Las tensiones comerciales globales han puesto de relieve la vulnerabilidad de las cadenas de suministro de minerales críticos, con China dominando la producción de elementos esenciales para tecnologías que van desde smartphones hasta turbinas eólicas y motores a reacción. Esta casi monopolización genera creciente ansiedad entre Estados Unidos y sus aliados mientras las relaciones comerciales se tensan y las cadenas de suministro enfrentan presiones.
La ya frágil relación entre Washington y Beijing sufrió otro revés cuando China implementó nuevas restricciones a las exportaciones de tierras raras y tecnologías relacionadas, requiriendo que las empresas obtengan aprobación especial para exportar artículos que contengan incluso las más mínimas trazas de elementos de tierras raras. Los controles adicionales se extienden al almacenamiento de energía a gran escala, materiales de cátodo y ánodo, así como maquinaria de fabricación de baterías. Esta medida hizo que fabricantes, inversionistas y formuladores de políticas se apresuraran, temiendo un efecto dominó a través de las industrias globales.
El presidente Trump respondió con amenazas de tarifas adicionales del 100% sobre productos chinos y restricciones a la exportación de "software crítico" a partir del 1 de noviembre. El mensaje es claro: los minerales críticos ya no son un producto básico de nicho, se han convertido en una cuestión de soberanía y poder económico. No solo Estados Unidos está alarmado por el movimiento de China; la Unión Europea está considerando una respuesta coordinada con Washington y otros socios del G7, ya sea mediante un renovado diálogo con Beijing o acelerando sus propios proyectos minerales para reducir la dependencia de China.

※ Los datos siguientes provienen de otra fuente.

(* ===== verification/UmacNh.v ===== *)
(** The first layer of UMAC: what an NH context has taken in, and that its hash
    is that of RFC 4418. *)

From stdpp Require Import base list numbers tactics.
From Stdlib Require Import ZArith Lia ZifyBool.
From S2P Require Import Prelude HashBlocks Rijndael Umac UmacSpec.

(** ** The primitive *)

(** A product of a group of 32 octets, of the stream whose key starts [o] words
    after that of the first. *)
Definition product (o : nat) (k d : list Z) (j : nat) : Z :=
  u32 (native32 k (o + j) + native32 d j) * u32 (native32 k (o + j + 4) + native32 d (j + 4)).

Definition group (o : nat) (k d : list Z) : Z :=
  product o k d 0 + product o k d 1 + product o k d 2 + product o k d 3.

(** [c] groups of one stream. *)
Fixpoint nh_acc (c o : nat) (k d : list Z) (h : Z) : Z :=
  match c with
  | O => h
  | S c => nh_acc c o (drop 32 k) (drop 32 d) (u64 (h + group o k d))
  end.

Lemma u64_add_r x y : u64 (x + u64 y) = u64 (x + y).
Proof. unfold u64. apply Z.add_mod_idemp_r. lia. Qed.

Lemma u64_add x y : u64 (u64 x + u64 y) = u64 (x + y).
Proof. rewrite u64_add_r. unfold u64. apply Z.add_mod_idemp_l. lia. Qed.

Lemma u64_sum4 h a b c d : u64 (u64 (u64 (u64 (h + u64 a) + u64 b) + u64 c) + u64 d) = u64 (h + (a + b + c + d)).
Proof. rewrite (u64_add_r h a), (u64_add (h + a) b), (u64_add (h + a + b) c), (u64_add (h + a + b + c) d). f_equal. lia. Qed.

Lemma native32_drop8 k i : native32 (drop 32 k) i = native32 k (8 + i).
Proof. apply (native32_drop k 8 i). Qed.

Lemma nh_loop8_acc c : forall k d h1 h2,
  nh_loop8 c k d (native32 k 0, native32 k 1, native32 k 2, native32 k 3) h1 h2 = [nh_acc c 0 k d h1; nh_acc c 4 k d h2].
Proof.
  induction c as [|c IH]; intros k d h1 h2; [done|]. cbn [nh_loop8 nh_acc]. unfold MUL64. rewrite !u64_sum4.
  specialize (IH (drop 32 k) (drop 32 d)). rewrite !native32_drop8 in IH. cbn [Nat.add] in IH. rewrite IH. unfold group, product, native32. cbn [Nat.add]. reflexivity.
Qed.

Lemma nh_loop16_acc c : forall k d h1 h2 h3 h4,
  nh_loop16 c k d (native32 k 0, native32 k 1, native32 k 2, native32 k 3, native32 k 4, native32 k 5, native32 k 6, native32 k 7) h1 h2 h3 h4 =
  [nh_acc c 0 k d h1; nh_acc c 4 k d h2; nh_acc c 8 k d h3; nh_acc c 12 k d h4].
Proof.
  induction c as [|c IH]; intros k d h1 h2 h3 h4; [done|]. cbn [nh_loop16 nh_acc]. unfold MUL64. rewrite !u64_sum4.
  specialize (IH (drop 32 k) (drop 32 d)). rewrite !native32_drop8 in IH. cbn [Nat.add] in IH. rewrite IH. unfold group, product, native32. cbn [Nat.add]. reflexivity.
Qed.

Lemma nh_aux_acc b kp dp hp dlen :
  nh_aux b kp dp hp dlen = map (fun s => nh_acc (dlen / 32) (4 * s) kp dp (word_at hp s)) (seq 0 (STREAMS b)).
Proof. unfold nh_aux. destruct b; [apply nh_loop16_acc|apply nh_loop8_acc]. Qed.

Lemma nh_acc_add a : forall c o k d h, nh_acc (a + c) o k d h = nh_acc c o (drop (32 * a) k) (drop (32 * a) d) (nh_acc a o k d h).
Proof.
  induction a as [|a IH]; intros c o k d h; [by rewrite !drop_0|]. cbn [nh_acc Nat.add]. rewrite IH, !drop_drop.
  by replace (32 + 32 * a)%nat with (32 * S a)%nat by lia.
Qed.

Lemma native32_app d e i : (4 * i + 4 <= length d)%nat -> native32 (d ++ e) i = native32 d i.
Proof.
  intros H. unfold native32. rewrite drop_app_le by lia. set (q := drop (4 * i) d).
  assert (Hq : (4 <= length q)%nat) by (unfold q; rewrite length_drop; lia). clearbody q.
  destruct q as [|x [|y [|z [|t q]]]]; try (cbn in Hq; lia). done.
Qed.

(** Only the groups matter. *)
Lemma nh_acc_app c : forall o k d e h, (32 * c <= length d)%nat -> nh_acc c o k (d ++ e) h = nh_acc c o k d h.
Proof.
  induction c as [|c IH]; intros o k d e h H; [done|]. cbn [nh_acc]. rewrite drop_app_le by lia.
  rewrite IH by (rewrite length_drop; lia). f_equal. do 2 f_equal. unfold group, product. by rewrite !native32_app by lia.
Qed.

Lemma u64_add_l x y : u64 (u64 x + y) = u64 (x + y).
Proof. unfold u64. apply Z.add_mod_idemp_l. lia. Qed.

(** The start value can be added at the end. *)
Lemma nh_acc_start c : forall o k d h, nh_acc (S c) o k d h = u64 (nh_acc (S c) o k d 0 + h).
Proof.
  induction c as [|c IH]; intros o k d h.
  - cbn [nh_acc]. rewrite u64_add_l. f_equal. lia.
  - change (nh_acc (S (S c)) o k d h) with (nh_acc (S c) o (drop 32 k) (drop 32 d) (u64 (h + group o k d))).
    change (nh_acc (S (S c)) o k d 0) with (nh_acc (S c) o (drop 32 k) (drop 32 d) (u64 (0 + group o k d))).
    rewrite IH, (IH o (drop 32 k) (drop 32 d) (u64 (0 + group o k d))). set (A := nh_acc _ _ _ _ 0).
    rewrite (u64_add_r A (h + group o k d)), (u64_add_r A (0 + group o k d)), u64_add_l. f_equal. lia.
Qed.

(** ** Contexts *)

Section nh.
Context (b : bool) (key : list Z).

(** One full buffer: the octets hashed so far and the state. *)
Definition nh_F (s : nat * list Z) (block : list Z) : nat * list Z :=
  ((s.1 + 64)%nat, nh_aux b (drop s.1 key) block s.2 64).

Definition nh_iv : nat * list Z := (0%nat, replicate (STREAMS b) 0).

Definition nh_taken (hc : nh_ctx) (c : list Z) : Prop :=
  nh_key hc = key /\ next_data_empty hc = (length c mod 64)%nat /\ length (nh_data hc) = 64%nat /\
  taken 64 nh_F nh_iv (bytes_hashed hc, nh_state hc) (nh_data hc) c.

Lemma length_nh_aux k d h n : length (nh_aux b k d h n) = STREAMS b.
Proof. by rewrite nh_aux_acc, length_map, length_seq. Qed.

Lemma nh_aux_none k d s : length s = STREAMS b -> nh_aux b k d s 0 = s.
Proof.
  intros Hs. rewrite nh_aux_acc. cbn [Nat.div Nat.divmod fst]. symmetry. apply list_eq_same_length with (STREAMS b);
    [by rewrite length_map, length_seq|done|]. intros i x y Hi Hx Hy. rewrite list_lookup_fmap, lookup_seq_lt in Hy by done.
  injection Hy as <-. unfold word_at. by rewrite Hx.
Qed.

(** Several buffers at once. *)
Lemma nh_aux_run n : forall o s d, length s = STREAMS b ->
  run 64 nh_F n (o, s) d = ((o + n * 64)%nat, nh_aux b (drop o key) d s (n * 64)).
Proof.
  induction n as [|n IH]; intros o s d Hs.
  - cbn [run]. rewrite Nat.mul_0_l, Nat.add_0_r. by rewrite nh_aux_none.
  - cbn [run]. unfold nh_F at 2. cbn [fst snd]. rewrite IH by apply length_nh_aux. f_equal; [lia|]. rewrite !nh_aux_acc.
    apply map_ext_in. intros i Hi. apply in_seq in Hi. unfold word_at at 1. rewrite list_lookup_fmap, lookup_seq_lt by lia. cbn [fmap option_fmap option_map default from_option id].
    replace (S n * 64 / 32)%nat with (2 + n * 64 / 32)%nat. 2:{ replace (S n * 64)%nat with (n * 64 + 2 * 32)%nat by lia. rewrite Nat.div_add by lia. lia. }
    rewrite nh_acc_add, !drop_drop. change (64 / 32)%nat with 2%nat.
    assert (E : forall h, nh_acc 2 (4 * i) (drop o key) (take 64 d) h = nh_acc 2 (4 * i) (drop o key) d h).
    { intros h. destruct (Nat.le_ge_cases 64 (length d)) as [Hd|Hd]; [|by rewrite take_ge by lia].
      rewrite <- (take_drop 64 d) at 2. symmetry. apply nh_acc_app. rewrite length_take. lia. }
    rewrite E. done.
Qed.

Lemma ldiff_mask (n : nat) k : Z.to_nat (Z.ldiff (Z.of_nat n) (Z.ones (Z.of_nat k))) = (n / 2 ^ k * 2 ^ k)%nat.
Proof.
  rewrite Z.ldiff_ones_r by lia. rewrite Z.shiftl_mul_pow2, Z.shiftr_div_pow2 by lia.
  apply Nat2Z.inj. rewrite Z2Nat.id by (apply Z.mul_nonneg_nonneg; [apply Z.div_pos|]; lia).
  by rewrite Nat2Z.inj_mul, Nat2Z.inj_div, Nat2Z.inj_pow.
Qed.

Lemma ldiff_63 (n : nat) : Z.to_nat (Z.ldiff (Z.of_nat n) 63) = (n / 64 * 64)%nat.
Proof. exact (ldiff_mask n 6). Qed.

Lemma taken_length_state hc c : nh_taken hc c -> length (nh_state hc) = STREAMS b.
Proof.
  intros (_ & _ & _ & Hs & _). unfold nh_iv in Hs. rewrite nh_aux_run in Hs by apply length_replicate. injection Hs as _ ->. apply length_nh_aux.
Qed.

(** The part of [nh_update] that hashes straight from the input, and the rest. *)
Lemma nh_rest_taken hc c d : nh_taken hc c -> (length c mod 64 = 0)%nat ->
  nh_taken (let '(hc, buf) := if (64 <=? length d)%nat then
              (add_hashed (nh_transform b hc d (Z.to_nat (Z.ldiff (Z.of_nat (length d)) 63))) (Z.to_nat (Z.ldiff (Z.of_nat (length d)) 63)),
               drop (Z.to_nat (Z.ldiff (Z.of_nat (length d)) 63)) d) else (hc, d) in
            set_data hc (splice (nh_data hc) 0 buf) (0 + length buf)) (c ++ d).
Proof.
  intros Ht Hm. pose proof (taken_length_state hc c Ht) as Hls. destruct Ht as (Hk & Hn & Hl & Ht). rewrite ldiff_63.
  set (n := (length d / 64)%nat). set (d1 := take (n * 64) d). set (d2 := drop (n * 64) d).
  pose proof (Nat.div_mod_eq (length d) 64) as Hdm. pose proof (Nat.mod_upper_bound (length d) 64 ltac:(lia)) as Hub. fold n in Hdm.
  assert (Ed : d = d1 ++ d2) by (unfold d1, d2; by rewrite take_drop).
  assert (Hd1 : length d1 = (n * 64)%nat) by (unfold d1; rewrite length_take; lia).
  assert (Hd2 : (length d2 < 64)%nat) by (unfold d2; rewrite length_drop; lia).
  destruct (taken_blocks 64 nh_F ltac:(lia) n _ _ _ _ d1 Ht Hm Hd1) as [Ht2 Hm2].
  assert (Er : run 64 nh_F n (bytes_hashed hc, nh_state hc) d1 = run 64 nh_F n (bytes_hashed hc, nh_state hc) d) by (rewrite Ed; symmetry; apply run_app; lia).
  rewrite Er, nh_aux_run in Ht2 by done.
  pose proof (taken_part 64 nh_F ltac:(lia) _ _ _ _ d2 Ht2) as Hp. rewrite Hm2 in Hp. specialize (Hp ltac:(lia)). rewrite <- app_assoc, <- Ed in Hp.
  assert (Hlen : length d2 = (length (c ++ d) mod 64)%nat).
  { rewrite length_app. apply (Nat.mod_unique _ 64 (length c / 64 + n)); [done|]. pose proof (Nat.div_mod_eq (length c) 64).
    unfold d2. rewrite length_drop. lia. }
  destruct (Nat.leb_spec 64 (length d)) as [Hle|Hle].
  - split_and!; [done|exact Hlen|cbn [nh_data set_data add_hashed nh_transform]; rewrite length_splice; lia|]. cbn [nh_data nh_state bytes_hashed set_data add_hashed nh_transform].
    rewrite Hk. exact Hp.
  - assert (En : n = 0%nat) by (apply Nat.div_small; lia). rewrite En in Hp. unfold d2 in *. rewrite En in *. rewrite drop_0 in *.
    split_and!; [done|exact Hlen|cbn [nh_data set_data add_hashed nh_transform]; rewrite length_splice; lia|]. cbn [nh_data nh_state bytes_hashed set_data].
    rewrite Nat.mul_0_l, Nat.add_0_r, nh_aux_none in Hp by done. exact Hp.
Qed.

Lemma nh_update_taken hc c d : nh_taken hc c -> nh_taken (nh_update b hc d) (c ++ d).
Proof.
  intros Ht. pose proof Ht as (Hk & Hn & Hl & Htk). unfold nh_update, HASH_BUF_BYTES. rewrite Hn.
  pose proof (Nat.mod_upper_bound (length c) 64 ltac:(lia)) as Hu. set (j := (length c mod 64)%nat) in *.
  destruct (Nat.leb_spec 64 (j + length d)) as [Hle|Hle].
  2:{ split_and!; [done| |cbn [nh_data set_data add_hashed nh_transform]; rewrite length_splice; lia|by apply taken_part; [lia|done|fold j; lia]].
      cbn [next_data_empty set_data]. rewrite length_app. apply (Nat.mod_unique _ 64 (length c / 64)); [lia|]. pose proof (Nat.div_mod_eq (length c) 64). fold j in H. lia. }
  destruct (Nat.eqb_spec j 0) as [Ej|Ej]; cbn [negb].
  - pose proof (nh_rest_taken hc c d Ht Ej) as H. destruct (64 <=? length d)%nat; exact H.
  - set (i := (64 - j)%nat). set (data := splice (nh_data hc) j (take i d)).
    assert (Hlb : length data = 64%nat) by (unfold data; rewrite length_splice; [lia|rewrite length_take; unfold i; lia]).
    assert (Eb : data = take j (nh_data hc) ++ take i d).
    { unfold data, splice. rewrite drop_ge by (rewrite length_take; unfold i; lia). by rewrite app_nil_r. }
    destruct (taken_block 64 nh_F ltac:(lia) _ _ _ c (take i d) data Htk) as [Ht1 Hm1];
      [rewrite length_take; fold j; unfold i; lia|lia|]. fold j in Ht1. rewrite <- Eb in Ht1.
    set (hc1 := add_hashed (nh_transform b (set_data hc data j) data 64) 64).
    assert (Hh : nh_taken (mk_nh (nh_key hc) data 0 (bytes_hashed hc1) (nh_state hc1)) (c ++ take i d)).
    { split_and!; [done|by rewrite Hm1|done|]. unfold hc1. cbn [nh_key nh_data nh_state bytes_hashed set_data add_hashed nh_transform]. rewrite Hk. exact Ht1. }
    pose proof (nh_rest_taken _ _ (drop i d) Hh Hm1) as H. rewrite <- app_assoc, take_drop in H.
    destruct (64 <=? length (drop i d))%nat; exact H.
Qed.

Lemma nh_taken_state hc c : nh_taken hc c ->
  bytes_hashed hc = (64 * (length c / 64))%nat /\
  nh_state hc = map (fun s => nh_acc (2 * (length c / 64)) (4 * s) key c 0) (seq 0 (STREAMS b)).
Proof.
  intros (_ & _ & _ & Hs & _). unfold nh_iv in Hs. rewrite nh_aux_run in Hs by apply length_replicate.
  pose proof (f_equal fst Hs) as H1. pose proof (f_equal snd Hs) as H2. cbn [fst snd] in H1, H2. split; [lia|].
  rewrite H2, nh_aux_acc. apply map_ext_in. intros i Hi. apply in_seq in Hi.
  replace (length c / 64 * 64 / 32)%nat with (2 * (length c / 64))%nat.
  2:{ replace (length c / 64 * 64)%nat with (2 * (length c / 64) * 32)%nat by lia. by rewrite Nat.div_mul by lia. }
  rewrite drop_0. f_equal. unfold word_at. by rewrite lookup_replicate_2 by lia.
Qed.

(** The hash of a stream, over the message and its zeros. *)
Definition nh_value (c : list Z) (s : nat) : Z :=
  u64 (nh_acc (length (zeropad c) / 32) (4 * s) key (zeropad c) 0 + 8 * Z.of_nat (length c)).

Lemma nh_reset_taken hc : nh_key hc = key -> length (nh_data hc) = 64%nat -> nh_taken (nh_reset b hc) [].
Proof. intros Hk Hl. split_and!; [done|done|done|]. apply taken_nil. cbn [nh_data nh_reset]. lia. Qed.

Washington y Wall Street están despertando a la misma realidad: el mundo ya no puede depender de China para sus minerales críticos. Decidido a cerrar la brecha, la Administración Trump está aumentando las inversiones en industrias consideradas vitales para la seguridad nacional y moviéndose para obtener y almacenar minerales clave directamente. La Agencia de Logística de Defensa del Pentágono está preparándose para gastar hasta $1,000 millones para reforzar sus reservas, con solicitudes ya publicadas para varios materiales estratégicos.
Tomando un enfoque directo para salvaguardar los intereses nacionales, el gobierno también ha adquirido participaciones en actores clave. Mientras tanto, Wall Street está interviniendo para reforzar el esfuerzo. JPMorgan Chase anunció un plan de inversión de $1.5 billones a 10 años centrado en industrias críticas para la seguridad nacional y la resiliencia económica. El banco canalizará hasta $10,000 millones en capital riesgo y capital directo a empresas estadounidenses seleccionadas. Jamie Dimon, presidente y director ejecutivo de JPMorgan Chase, declaró que se ha vuelto dolorosamente claro que Estados Unidos se ha permitido volverse demasiado dependiente de fuentes no confiables de minerales críticos, productos y manufactura, todos esenciales para la seguridad nacional.

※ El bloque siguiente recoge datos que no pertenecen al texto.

Lemma u32_mod_1024 n : (u32 (Z.of_nat n) mod Z.of_nat 1024 =? 0) = (n mod 1024 =? 0)%nat.
Proof.
  unfold u32. change (Z.of_nat 1024) with 1024. rewrite Z.mod_mod_divide by (by exists (2 ^ 22)).
  assert (E : Z.of_nat n mod 1024 = Z.of_nat (n mod 1024)) by (by rewrite Nat2Z.inj_mod). rewrite E.
  destruct (Z.eqb_spec (Z.of_nat (n mod 1024)) 0), (Nat.eqb_spec (n mod 1024) 0); lia.
Qed.

Lemma uhash_final_value ctx m : uh_taken ctx m -> msg_len ctx = u32 (Z.of_nat (length m)) ->
  (uhash_final b ctx).1 = concat (map (fun i => ip_out ctx i (uh_value m i)) (seq 0 (STREAMS b))) /\
  uh_taken (uhash_final b ctx).2 [] /\ msg_len (uhash_final b ctx).2 = 0 /\
  ip_keys (uhash_final b ctx).2 = ip_keys ctx /\ ip_trans (uhash_final b ctx).2 = ip_trans ctx.
Proof.
  intros Ht El. unfold uhash_final, L1_KEY_LEN. rewrite El, u32_mod_1024.
  pose proof Ht as (Hp & Ha & Hh). destruct (nh_final_value b key _ _ Hh) as [Hv Hn]. unfold uh_value.
  change (Z.of_nat 1024) with 1024. destruct (Z.gtb_spec (u32 (Z.of_nat (length m))) 1024) as [Hl|Hl].
  - assert (Hm : (1024 < length m)%nat) by (pose proof (Z.mod_le (Z.of_nat (length m)) (2 ^ 32) ltac:(lia) ltac:(lia)); unfold u32 in Hl; lia).
    assert (Hq : done_blocks m = (length m / 1024)%nat) by (unfold done_blocks; by rewrite (proj2 (Nat.leb_gt _ _))).
    rewrite Hq in *. set (q := (length m / 1024)%nat) in *.
    set (ctx1 := if negb _ then _ else _). assert (H1 : poly_accum ctx1 = accs_all m /\ (exists c, nh_taken b key (hash ctx1) c /\ poly_key_8 ctx1 = pkeys) /\ ip_keys ctx1 = ip_keys ctx /\ ip_trans ctx1 = ip_trans ctx).
    { unfold ctx1, accs_all. fold q. destruct (length m mod 1024 =? 0)%nat; cbn [negb]; [split_and!; [done|by eexists|done|done]|].
      destruct (nh_final b (hash ctx)) as [res h]. cbn [fst snd] in Hv, Hn. split_and!; [|by eexists|done|done].
      cbn [poly_accum poly_hash set_hash poly_key_8]. unfold acc_step. apply map_ext_in. intros i Hi. apply in_seq in Hi. rewrite Ha, Hp, Hv. f_equal.
      unfold word_at. by rewrite list_lookup_fmap, lookup_seq_lt by lia. }
    clearbody ctx1. destruct H1 as (Hacc & (c & Hc2) & Hik & Hit).
    unfold ip_long. cbn [fst snd]. split_and!; [|split_and!; [apply Hc2|done|apply nh_reset_taken; apply Hc2]|done|done|done].
    f_equal. apply map_ext_in. intros i Hi. apply in_seq in Hi. unfold ip_out. rewrite Hik, Hit. do 4 f_equal.
    unfold word_at at 1. rewrite list_lookup_fmap, lookup_seq_lt by lia. cbn. by rewrite Hacc.
  - destruct (nh_final b (hash ctx)) as [res h]. cbn [fst snd] in *. split_and!; [|split_and!; [done|done|apply nh_reset_taken; apply Hn]|done|done|done].
    unfold ip_short. f_equal. apply map_ext_in. intros i Hi. apply in_seq in Hi. unfold ip_out. cbn [ip_keys ip_trans set_hash]. do 4 f_equal.
    rewrite Hv. unfold word_at. by rewrite list_lookup_fmap, lookup_seq_lt by lia.
Qed.
(** The empty message of the appendix of RFC 4418, and aaa in two pieces. *)
Lemma umac_rfc4418_witness :
  let K := chars "abcdefghijklmnop" in
  let nonce := chars "bcdefghi" in
  umac_tags false (umac_new false K) [([], nonce); ([[97]; [97; 97]], nonce)] =
    map (fun msg => UMAC AES K (concat msg.1) msg.2 8) [([], nonce); ([[97]; [97; 97]], nonce)] /\
  umac_tags false (umac_new false K) [([], nonce); ([[97]; [97; 97]], nonce)] =
    [[0x6e; 0x15; 0x5f; 0xad; 0x26; 0x90; 0x0b; 0xe1]; [0x44; 0xb5; 0xcb; 0x54; 0x2f; 0x22; 0x01; 0x04]].
Proof.
  intros K nonce. split; [|vm_compute; reflexivity].
  apply (umac_rfc4418 false K); [reflexivity|apply (bool_decide_unpack _); vm_compute; exact I|].
  apply Forall_cons_2; [|apply Forall_cons_2; [|apply Forall_nil_2]]; unfold umac_input_ok; cbn [fst snd];
    (split; [apply (bool_decide_unpack _); vm_compute; exact I|]; split; [reflexivity|];
     split; [apply (bool_decide_unpack _); vm_compute; exact I|cbn; lia]).
Defined.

De todos los minerales críticos bajo escrutinio, el grafito puede ser el más dominado por China. Con cero producción doméstica según el Servicio Geológico de Estados Unidos, Washington necesita asegurar fuentes alternativas antes de que las restricciones comerciales escalen. Ahí es donde Nouveau Monde Graphite (NYSE: NMG) pretende marcar la diferencia. La empresa canadiense se posiciona como el primer productor totalmente integrado y carbono neutral de grafito natural de América del Norte, listo para servir la creciente demanda local. Sus operaciones al norte de la frontera están diseñadas para abastecer los mercados en auge de vehículos eléctricos, almacenamiento de energía renovable, centros de datos y electrónica, todo mientras ofrece una alternativa confiable al dominio chino.
NMG ya está un paso por delante del grupo, manteniendo los permisos clave para proceder y acuerdos comerciales con los principales fabricantes. Aunque la empresa no comentará sobre especulaciones respecto a una potencial inversión del gobierno estadounidense, los socios financieros ya han señalado un fuerte interés en respaldar el desarrollo de las operaciones mineras y de procesamiento de la compañía. En última instancia, la ambición de NMG es desarrollar uno de los proyectos de grafito natural más grandes del mundo occidental, controlando la cadena de valor completa desde la mina hasta los materiales de batería. Si alcanza ese objetivo o no, un hecho es claro: el mundo necesita más que China para mantener intactas sus cadenas de suministro de minerales críticos.